Home » Biggest Football Controversies » Greatest Football Controversies: The Battle of Nuremburg

Greatest Football Controversies: The Battle of Nuremburg

The round of 16 match between the Netherlands and Portugal at the 2006 World Cup has earned notoriety for the sheer number of cards awarded by the referee for various infringements and is now referred to as the Battle of Nuremburg. The match was a stop-start affair due to the numerous times the Russian referee Valentin Valentinovich Ivanov blew his whistle.

At the end of the game played at the Frankenstadion in Nuremberg on 25th June 2006, Ivanov had handed an inexplicable 16 yellow cards and four red cards, which all but ensured that no matter which of the two teams progressed to the last eight they wouldn’t be in a position to field their full strength eleven.

However, not all cards were unjustified as the presence of aggressive players like Mark van Bommel and Khalid Boulharouz ensured that tackles would be commonplace and more often than not the referee would have to be vigilant to make sure no lasting damage was done by the challenge-happy players especially in the Dutch ranks.

The card-giving spree began as soon as the second minute of the game with Van Bommel getting into Ivanov’s book, barely five minutes had gone since when the Russian reached into his pocket to pull out another yellow card, this time for Boulharouz. The latter’s card was thoroughly deserved as he went studs up right into the thigh of Cristiano Ronaldo who had to leave the pitch in tears in the 34th minute.

Maniche was the first Portuguese and the next player to get in the book with his yellow card in the 20th minute after tackling a Van Bommel from behind. The only goal of the match came from the boot of Maniche three minute after his yellow card and it proved to be enough for Portugal to put them through to the quarter-finals.

Costinha was next in the book with his sliding tackle on Philip Cocu in the 31st minute and he was off in the first half injury time after needlessly handling the ball. Up until half time, it is fair to say the referee got his cards right. But same cannot be said about the needless stoppages in play for slightest of infringements and what followed in the second half.

Ivanov remained trigger happy in the second half and went on to book Portuguese captain Luis Figo – who head-butted Van Bommel, Deco (twice and hence a red card), second half substitute Petit, defender Nuno Valente, and goalkeeper Ricardo.

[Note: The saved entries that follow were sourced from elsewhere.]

(** * Stranger Beers ingestion API: field extraction, phone normalisation,
      signature verification, signup reconciliation and payment matching.

    A shallow embedding of
      - apps/ingestion_api/src/tally/parse.py
      - apps/ingestion_api/src/tally/verify.py
      - packages/shared/src/shared/phone.py
      - apps/ingestion_api/src/services/signup.py
      - apps/ingestion_api/src/services/payment.py
      - apps/ingestion_api/src/models.py
    together with the properties of the design document that concern them.

    Conventions of the embedding.
      - A Python [str] is a [string] whose characters are the code points
        below 256; text outside that range is not covered.
      - [T | None] is [option T].
      - A raised exception is the [Raise] constructor of [Res].
      - JSON numbers are integers ([Z]); floats are not covered.
      - Logging calls ([logger.info], [print]) have no effect on the values
        studied here and are dropped. *)

From Stdlib Require Import ZArith NArith Ascii String List Bool Lia.
From Stdlib Require Import DecimalString.
From Stdlib.Strings Require Byte.
From stdpp Require Import base option list strings gmap fin_maps.

Local Open Scope Z_scope.

(* ===================================================================== *)
(** * Python built-ins used by the code *)
(* ===================================================================== *)

Module Py.

(** Exceptions the modelled code can raise. *)
Inductive Exc := TypeError | ValueError.

Inductive Res (A : Type) : Type :=
| Ok (a : A)
| Raise (e : Exc).
Arguments Ok {A} a.
Arguments Raise {A} e.

Definition res_bind {A B} (m : Res A) (k : A -> Res B) : Res B :=
  match m with
  | Ok a => k a
  | Raise e => Raise e
  end.

Definition code (c : ascii) : N := N_of_ascii c.

Definition between (lo hi n : N) : bool := ((lo <=? n) && (n <=? hi))%N.

(** [str.isspace] on one character (code points below 256). *)
Definition isspace (c : ascii) : bool :=
  let n := code c in
  between 9 13 n || between 28 32 n || (n =? 133)%N || (n =? 160)%N.

Definition nonempty (s : string) : bool :=
  match s with
  | EmptyString => false
  | String _ _ => true
  end.

Fixpoint lstrip (s : string) : string :=
  match s with
  | EmptyString => EmptyString
  | String c r => if isspace c then lstrip r else s
  end.

Fixpoint rstrip (s : string) : string :=
  match s with
  | EmptyString => EmptyString
  | String c r =>
      let r' := rstrip r in
      if isspace c && negb (nonempty r') then EmptyString else String c r'
  end.
Lemma kh_lift {A} (r : Res A) : keeps_history (lift r).
Proof. apply kh_framed, framed_lift. Qed.

Lemma kh_get_bot : keeps_history get_bot.
Proof. apply kh_framed, framed_get_bot. Qed.

Lemma kh_log (message : string) : keeps_history (log_activity message).
Proof. apply kh_framed, framed_log. Qed.

Lemma kh_telegram (env : Env) (message : string) :
  keeps_history (send_telegram_message env message).
Proof. apply kh_framed, framed_telegram. Qed.

Lemma kh_ping (env : Env) (ip : string) : keeps_history (ping_ip env ip).
Proof. apply kh_framed, framed_ping. Qed.

Lemma kh_save (cfg : Config) : keeps_history (save_config cfg).
Proof. apply kh_framed. unfold save_config. framing. Qed.

Ltac keeping_history :=
  repeat first
    [ apply kh_spawn | apply kh_ret | apply kh_raise | apply kh_lift
    | apply kh_get_bot | apply kh_log | apply kh_telegram | apply kh_ping
    | apply kh_save
    | apply kh_modify; intros ?; reflexivity
    | apply kh_if
    | match goal with
      | |- keeps_history (match ?x with _ => _ end) => destruct x
      end
    | apply kh_bind; [|intros ?]
    | apply kh_try; [|intros ?] ].

Lemma kh_generate_traffic (env : Env) (ip : string) (p d r : option Z) :
  keeps_history (generate_traffic env ip p d r).
Proof. unfold generate_traffic, random_choice. keeping_history. Qed.

Lemma kh_start_monitoring (env : Env) (ip : string) :
  keeps_history (start_monitoring env ip).
Proof. unfold start_monitoring. keeping_history. Qed.

Lemma kh_stop_traffic (env : Env) : keeps_history (stop_traffic env).
Proof. unfold stop_traffic. keeping_history. Qed.

Lemma kh_stop_monitoring : keeps_history stop_monitoring.
Proof. unfold stop_monitoring. keeping_history. Qed.
(** The three comparisons of the binding energy per nucleon add the
    specification's adjustment when it is a float [b]. *)
Lemma adjustment_float (bp : pynum) (b st : R) :
  bp = NpFloat b \/ bp = PyFloat b ->
  (gt85 <- py_gt bp 8.5 ;;
   if (gt85 : bool) then Ok (st + 0.2) else
   gt75 <- py_gt bp 7.5 ;;
   if (gt75 : bool) then Ok (st + 0.1) else
   lt60 <- py_lt bp 6.0 ;;
   if (lt60 : bool) then Ok (st - 0.2) else Ok st)
  = Ok (st + Spec.bindingAdjustment b).
Proof.
  intros [-> | ->]; cbn [py_gt py_lt bind]; unfold Rltb, Spec.bindingAdjustment;
    (destruct (Rlt_dec 8.5 b); destruct (Rgt_dec b 8.5); try lra; [reflexivity |];
     destruct (Rlt_dec 7.5 b); destruct (Rgt_dec b 7.5); try lra; cbn [bind];
       [reflexivity |];
     destruct (Rlt_dec b 6.0); cbn [bind]; f_equal; lra).
Qed.

(** Whatever the number per nucleon, what they add is the adjustment of
    some binding energy. *)
Lemma adjustment_returns (bp : pynum) (st st' : R) :
  (gt85 <- py_gt bp 8.5 ;;
   if (gt85 : bool) then Ok (st + 0.2) else
   gt75 <- py_gt bp 7.5 ;;
   if (gt75 : bool) then Ok (st + 0.1) else
   lt60 <- py_lt bp 6.0 ;;
   if (lt60 : bool) then Ok (st - 0.2) else Ok st)
  = Ok st' ->
  exists b, st' = st + Spec.bindingAdjustment b.
Proof.
  assert (H9 : Spec.bindingAdjustment 9 = 0.2).
  { unfold Spec.bindingAdjustment. destruct (Rgt_dec 9 8.5); lra. }
  assert (H8 : Spec.bindingAdjustment 8 = 0.1).
  { unfold Spec.bindingAdjustment. destruct (Rgt_dec 8 8.5); [lra |].
    destruct (Rgt_dec 8 7.5); lra. }
  assert (H0 : Spec.bindingAdjustment 0 = - 0.2).
  { unfold Spec.bindingAdjustment. destruct (Rgt_dec 0 8.5); [lra |].
    destruct (Rgt_dec 0 7.5); [lra |]. destruct (Rlt_dec 0 6.0); lra. }
  assert (H7 : Spec.bindingAdjustment 7 = 0).
  { unfold Spec.bindingAdjustment. destruct (Rgt_dec 7 8.5); [lra |].
    destruct (Rgt_dec 7 7.5); [lra |]. destruct (Rlt_dec 7 6.0); lra. }
  destruct (py_gt bp 8.5) as [[|] | e1]; cbn [bind]; try discriminate.
  - intros E. injection E as <-. exists 9. now rewrite H9.
  - destruct (py_gt bp 7.5) as [[|] | e2]; cbn [bind]; try discriminate.
    + intros E. injection E as <-. exists 8. now rewrite H8.
    + destruct (py_lt bp 6.0) as [[|] | e3]; cbn [bind]; try discriminate;
        intros E; injection E as <-.
      * exists 0. rewrite H0. lra.
      * exists 7. rewrite H7. lra.
Qed.

(** The score after the adjustment, the penalties, the factor and the
    clamp is the specification's score. *)
Lemma score_steps (Z N : Z) (b s : R) :
  s = 0.5 + (if Spec.isMagic Z then 0.25 else 0) + (if Spec.isMagic N then 0.25 else 0)
      - 0.3 * Rabs (IZR N / IZR Z - Spec.optimalRatio Z)
      + Spec.bindingAdjustment b ->
  py_max 0.0 (py_min 1.0
    ((if (92 <? Z)%Z then (if (82 <? Z)%Z then s - 0.3 else s) - 0.5
      else (if (82 <? Z)%Z then s - 0.3 else s))
     * (1 + consciousness_level * 0.05))) = Spec.score Z N b.
Proof.
  intros ->. rewrite clamp_spec. unfold Spec.score. f_equal.
  unfold Spec.heavyPenalty, consciousness_level.
  destruct (Z.ltb_spec 92 Z); destruct (Z_gt_dec Z 92); try lia;
    destruct (Z.ltb_spec 82 Z); destruct (Z_gt_dec Z 82); try lia; lra.
Qed.
(** X10. For a record that is not an error entry, the directors returned
    are the directors that pass the filter, in their order, each with all
    its fields but the identifier and the origin flag as they were. *)
Theorem enrichment_keeps_director_fields
    (companies returned : list value) (check_turkish_names : bool) :
  snd (enrich companies check_turkish_names) = Ok returned ->
  Forall2 (fun c c' =>
             is_error_entry c = false ->
             Forall2 (same_fields_but ["id"; "origine_turque"])
                     (filter keeps (dirigeants_of c)) (dirigeants_of c'))
          companies returned.
Proof.
  intros H. destruct (enrichment_steps _ _ _ H) as [cleaned [H1 H2]].
  eapply Forall2_compose; [|exact H1|exact H2].
  intros a b c [entries Hab] Hbc Hne.
  pose proof (classified_from_dirigeants _ _ Hbc) as Hds.
  destruct Hab as [a Herr|kv items Herr Hit Hall kept]; [congruence|].
  rewrite <- (iterated_dicts kv items Hit Hall).
  unfold dirigeants_of in Hds at 1. rewrite dict_lookup_set_eq in Hds.
  subst kept. revert Hds. generalize (dirigeants_of c) as ds.
  generalize (filter keeps items) as l. clear.
  induction l as [|d rest IH]; intros ds Hds;
    inversion Hds as [|d1 d' l1 l' Hd Hrest]; subst; constructor; auto.
  intros k Hk. destruct Hd as [_ Hsame].
  rewrite Hsame by (intros ->; apply Hk; simpl; tauto).
  apply with_id_fields. intros [<-|[]]. apply Hk. now left.
Qed.

(** X11. With the flag on and an answer from the client, on input without
    error entries, every director returned carries the flag of the first
    answer with its identifier, or [False] when no answer has it; the
    call logs the count and the tokens and nothing else. *)
Theorem classification_joins_by_identifier
    (companies cleaned all_dirigeants : list value) (response : parsed_response) :
  Forall (fun c => is_error_entry c = false) companies ->
  cleanup_loop companies = Ok (cleaned, all_dirigeants) ->
  all_dirigeants <> [] ->
  responses_parse all_dirigeants = Ok response ->
  enrich companies true
  = ([LogIdentifying (List.length all_dirigeants);
      LogConsumed (total_tokens response)],
     Ok (map (classified (output_parsed_results response)) cleaned))
  /\ Forall (fun c =>
               dirigeants_of (classified (output_parsed_results response) c)
               = map (flagged (output_parsed_results response)) (dirigeants_of c))
            cleaned.
Proof.
  intros Hne Hloop Hall Hanswer.
  destruct (cleanup_loop_spec _ _ _ Hloop) as [Hcleaned _]. split.
  - unfold results_cleanup_and_enrich. rewrite Hloop. cbn [lift bind fst snd].
    destruct all_dirigeants as [|x r]; [congruence|].
    unfold identify_turkish_names, attempt. rewrite Hanswer.
    cbn [log lift bind ret fst snd app].
    rewrite (classify_companies_cleaned _ companies cleaned Hne Hcleaned).
    reflexivity.
  - clear Hloop. induction Hcleaned as [|c c' rest rest' [entries Hc] _ IH];
      constructor; inversion Hne; subst; auto.
    now destruct (classify_company_cleaned (output_parsed_results response)
                    c c' entries Hc) as [_ [-> _]].
Qed.

(** X12. Under the same conditions, two directors returned with the same
    identifier carry the same origin flag, whichever companies they belong
    to: namesakes cannot be told apart. *)
Theorem same_identifier_same_flag
    (companies cleaned all_dirigeants returned : list value)
    (response : parsed_response) :
  Forall (fun c => is_error_entry c = false) companies ->
  cleanup_loop companies = Ok (cleaned, all_dirigeants) ->
  all_dirigeants <> [] ->
  responses_parse all_dirigeants = Ok response ->
  snd (enrich companies true) = Ok returned ->
  forall c1 c2 d1 d2,
    In c1 returned -> In c2 returned ->
    In d1 (dirigeants_of c1) -> In d2 (dirigeants_of c2) ->
    field d1 "id" = field d2 "id" ->
    field d1 "origine_turque" = field d2 "origine_turque".
Proof.
  intros Hne Hloop Hall Hanswer Hret.
  destruct (cleanup_loop_spec _ _ _ Hloop) as [Hcleaned _].
  set (origins := output_parsed_results response).
  assert (Hreturned : returned = map (classified origins) cleaned).
  { revert Hret. unfold results_cleanup_and_enrich. rewrite Hloop.
    cbn [lift bind fst snd].
    destruct all_dirigeants as [|x r]; [congruence|].
    unfold identify_turkish_names, attempt. rewrite Hanswer.
    cbn [log lift bind ret fst snd app].
    rewrite (classify_companies_cleaned _ companies cleaned Hne Hcleaned).
    now intros [= <-]. }
  assert (Hdirector : forall c d, In c returned -> In d (dirigeants_of c) ->
            exists kv, d = flagged origins (VDict kv)).
  { subst returned. intros c d Hc Hd. apply in_map_iff in Hc.
    destruct Hc as [c' [<- Hc']].
    destruct (Forall2_in_right _ _ _ _ Hcleaned Hc') as [c0 [Hc0 [entries Hfrom]]].
    rewrite Forall_forall in Hne.
    destruct (classify_company_cleaned origins c0 c' entries Hfrom (Hne c0 Hc0))
      as [_ [Heq [l [Hl Hdicts]]]].
    rewrite Heq, Hl in Hd. apply in_map_iff in Hd. destruct Hd as [d' [<- Hd']].
    apply in_map_iff in Hd'. destruct Hd' as [d0 [<- Hd0]].
    rewrite Forall_forall in Hdicts. specialize (Hdicts d0 Hd0).
    destruct d0; try discriminate. simpl. eauto. }
  intros c1 c2 d1 d2 Hc1 Hc2 Hd1 Hd2.
  destruct (Hdirector c1 d1 Hc1 Hd1) as [kv1 ->].
  destruct (Hdirector c2 d2 Hc2 Hd2) as [kv2 ->].
  simpl. rewrite !dict_lookup_set_ne by discriminate.
  rewrite !dict_lookup_set_eq. unfold dict_get. now intros ->.
Qed.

From the Dutch side, Boulharouz got the marching orders for a second bookable offence in the 63rd minute, Giovanni van Bronckhorst was off in the injury time for two infringements. Midfielders Wesley Sneijder and Rafael van der Vaart were also shown yellow cards in the second half.

The match was definitely not played in good spirit with several times players clashing, but the referees’ handling of the game didn’t help in it getting out of control. Later, the then FIFA president Sepp Blatter went on to say the referee might as well have given himself a yellow card.

The match has gained notoriety and is now referred to as the Battle of Nuremburg. A handicapped Portugal went on to lose 1-0 to France in the quarter-final.